(** One step of [Write] and [Close]; when a [select] has both cases ready, [pick] takes the
    [fail] one. A caller whose [Write] fails stops writing and closes. [None]: it waits. *)
Definition main_step (pick : bool) (t : tee) : option tee :=
  match t_pc t with
  | Idle =>
      match t_todo t with
      | p :: rest => Some (Tee (t_depth t) (t_workers t) (Check p 0 0) rest (t_written t))
      | [] => Some (at_pc (CloseChan 0) t)
      end
  | Check chunk i live =>
      match t_workers t !! i with
      | None =>
          if (live =? 0)%nat then Some (Tee (t_depth t) (t_workers t) Idle [] (t_written t))
          else Some (Tee (t_depth t) (t_workers t) Idle (t_todo t) (t_written t ++ [chunk]))
      | Some w =>
          if negb (k_ch w) then Some (at_pc (Check chunk (S i) live) t)
          else if k_fail w then Some (at_pc (Check chunk (S i) live) (with_worker i (set_ch w) t))
          else Some (at_pc (Send chunk i live) t)
      end
  | Send chunk i live =>
      match t_workers t !! i with
      | None => None
      | Some w =>
          let room := (length (k_queue w) <? t_depth t)%nat in
          if k_fail w && (pick || negb room)
          then Some (at_pc (Check chunk (S i) live) (with_worker i (set_ch w) t))
          else if room then Some (at_pc (Check chunk (S i) (S live)) (with_worker i (push chunk w) t))
          else None
      end
  | CloseChan i =>
      match t_workers t !! i with
      | None => Some (at_pc Wait t)
      | Some w => Some (at_pc (CloseChan (S i)) (with_worker i (close_chan w) t))
      end
  | Wait =>
      if forallb (fun w => negb (k_running w)) (t_workers t)
      then Some (at_pc (Returned (close_result (Results t))) t) else None
  | Returned _ => None
  end.

(** ** Runs *)

Inductive action := Caller (pick : bool) | Goroutine (i : nat) (outcome : option error).

Definition exec (a : action) (t : tee) : option tee :=
  match a with
  | Caller pick => main_step pick t
  | Goroutine i outcome =>
      t_workers t !! i ≫= fun w => worker_step outcome w ≫= fun w' => Some (with_worker i w' t)
  end.

Fixpoint run (l : list action) (t : tee) : option tee :=
  match l with [] => Some t | a :: l => exec a t ≫= run l end.

Definition step (t t' : tee) : Prop := exists a, exec a t = Some t'.

(** ** What every backend holds *)

(** The chunks the caller has offered to backend [j]. *)
Definition offered (t : tee) (j : nat) : list string :=
  match t_pc t with
  | Check chunk i _ | Send chunk i _ => if (j <? i)%nat then t_written t ++ [chunk] else t_written t
  | _ => t_written t
  end.

(** Whether [Close] has closed channel [j]. *)
Definition chan_closed (t : tee) (j : nat) : bool :=
  match t_pc t with CloseChan i => (j <? i)%nat | Wait | Returned _ => true | _ => false end.

(** A healthy backend has taken or buffers everything it was offered; one with an error may
    be dead or may be a nil sink. *)
Definition backend_ok (t : tee) (j : nat) (w : backend) : Prop :=
  (k_fail w = true -> k_err w <> None) /\
  (k_running w = true -> k_open w = negb (chan_closed t j)) /\
  (k_running w = false -> k_err w = None -> k_queue w = [] /\ k_closed w = true) /\
  (k_ch w = true -> k_running w = false -> chan_closed t j = true) /\
  (k_err w = None -> k_ch w = true /\ k_fail w = false /\ k_sunk w ++ k_queue w = offered t j).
------------------------------------------------------------------------
• _Problem to work on_:
Retype the data shown above so that each line matches the original.

• _Solution to this exercise_:
(** One step of [Write] and [Close]; when a [select] has both cases ready, [pick] takes the
    [fail] one. A caller whose [Write] fails stops writing and closes. [None]: it waits. *)
Definition main_step (pick : bool) (t : tee) : option tee :=
  match t_pc t with
  | Idle =>
      match t_todo t with
      | p :: rest => Some (Tee (t_depth t) (t_workers t) (Check p 0 0) rest (t_written t))
      | [] => Some (at_pc (CloseChan 0) t)
      end
  | Check chunk i live =>
      match t_workers t !! i with
      | None =>
          if (live =? 0)%nat then Some (Tee (t_depth t) (t_workers t) Idle [] (t_written t))
          else Some (Tee (t_depth t) (t_workers t) Idle (t_todo t) (t_written t ++ [chunk]))
      | Some w =>
          if negb (k_ch w) then Some (at_pc (Check chunk (S i) live) t)
          else if k_fail w then Some (at_pc (Check chunk (S i) live) (with_worker i (set_ch w) t))
          else Some (at_pc (Send chunk i live) t)
      end
  | Send chunk i live =>
      match t_workers t !! i with
      | None => None
      | Some w =>
          let room := (length (k_queue w) <? t_depth t)%nat in
          if k_fail w && (pick || negb room)
          then Some (at_pc (Check chunk (S i) live) (with_worker i (set_ch w) t))
          else if room then Some (at_pc (Check chunk (S i) (S live)) (with_worker i (push chunk w) t))
          else None
      end
  | CloseChan i =>
      match t_workers t !! i with
      | None => Some (at_pc Wait t)
      | Some w => Some (at_pc (CloseChan (S i)) (with_worker i (close_chan w) t))
      end
  | Wait =>
      if forallb (fun w => negb (k_running w)) (t_workers t)
      then Some (at_pc (Returned (close_result (Results t))) t) else None
  | Returned _ => None
  end.

(** ** Runs *)

Inductive action := Caller (pick : bool) | Goroutine (i : nat) (outcome : option error).

Definition exec (a : action) (t : tee) : option tee :=
  match a with
  | Caller pick => main_step pick t
  | Goroutine i outcome =>
      t_workers t !! i ≫= fun w => worker_step outcome w ≫= fun w' => Some (with_worker i w' t)
  end.

Fixpoint run (l : list action) (t : tee) : option tee :=
  match l with [] => Some t | a :: l => exec a t ≫= run l end.

Definition step (t t' : tee) : Prop := exists a, exec a t = Some t'.

(** ** What every backend holds *)

(** The chunks the caller has offered to backend [j]. *)
Definition offered (t : tee) (j : nat) : list string :=
  match t_pc t with
  | Check chunk i _ | Send chunk i _ => if (j <? i)%nat then t_written t ++ [chunk] else t_written t
  | _ => t_written t
  end.

(** Whether [Close] has closed channel [j]. *)
Definition chan_closed (t : tee) (j : nat) : bool :=
  match t_pc t with CloseChan i => (j <? i)%nat | Wait | Returned _ => true | _ => false end.

(** A healthy backend has taken or buffers everything it was offered; one with an error may
    be dead or may be a nil sink. *)
Definition backend_ok (t : tee) (j : nat) (w : backend) : Prop :=
  (k_fail w = true -> k_err w <> None) /\
  (k_running w = true -> k_open w = negb (chan_closed t j)) /\
  (k_running w = false -> k_err w = None -> k_queue w = [] /\ k_closed w = true) /\
  (k_ch w = true -> k_running w = false -> chan_closed t j = true) /\
  (k_err w = None -> k_ch w = true /\ k_fail w = false /\ k_sunk w ++ k_queue w = offered t j).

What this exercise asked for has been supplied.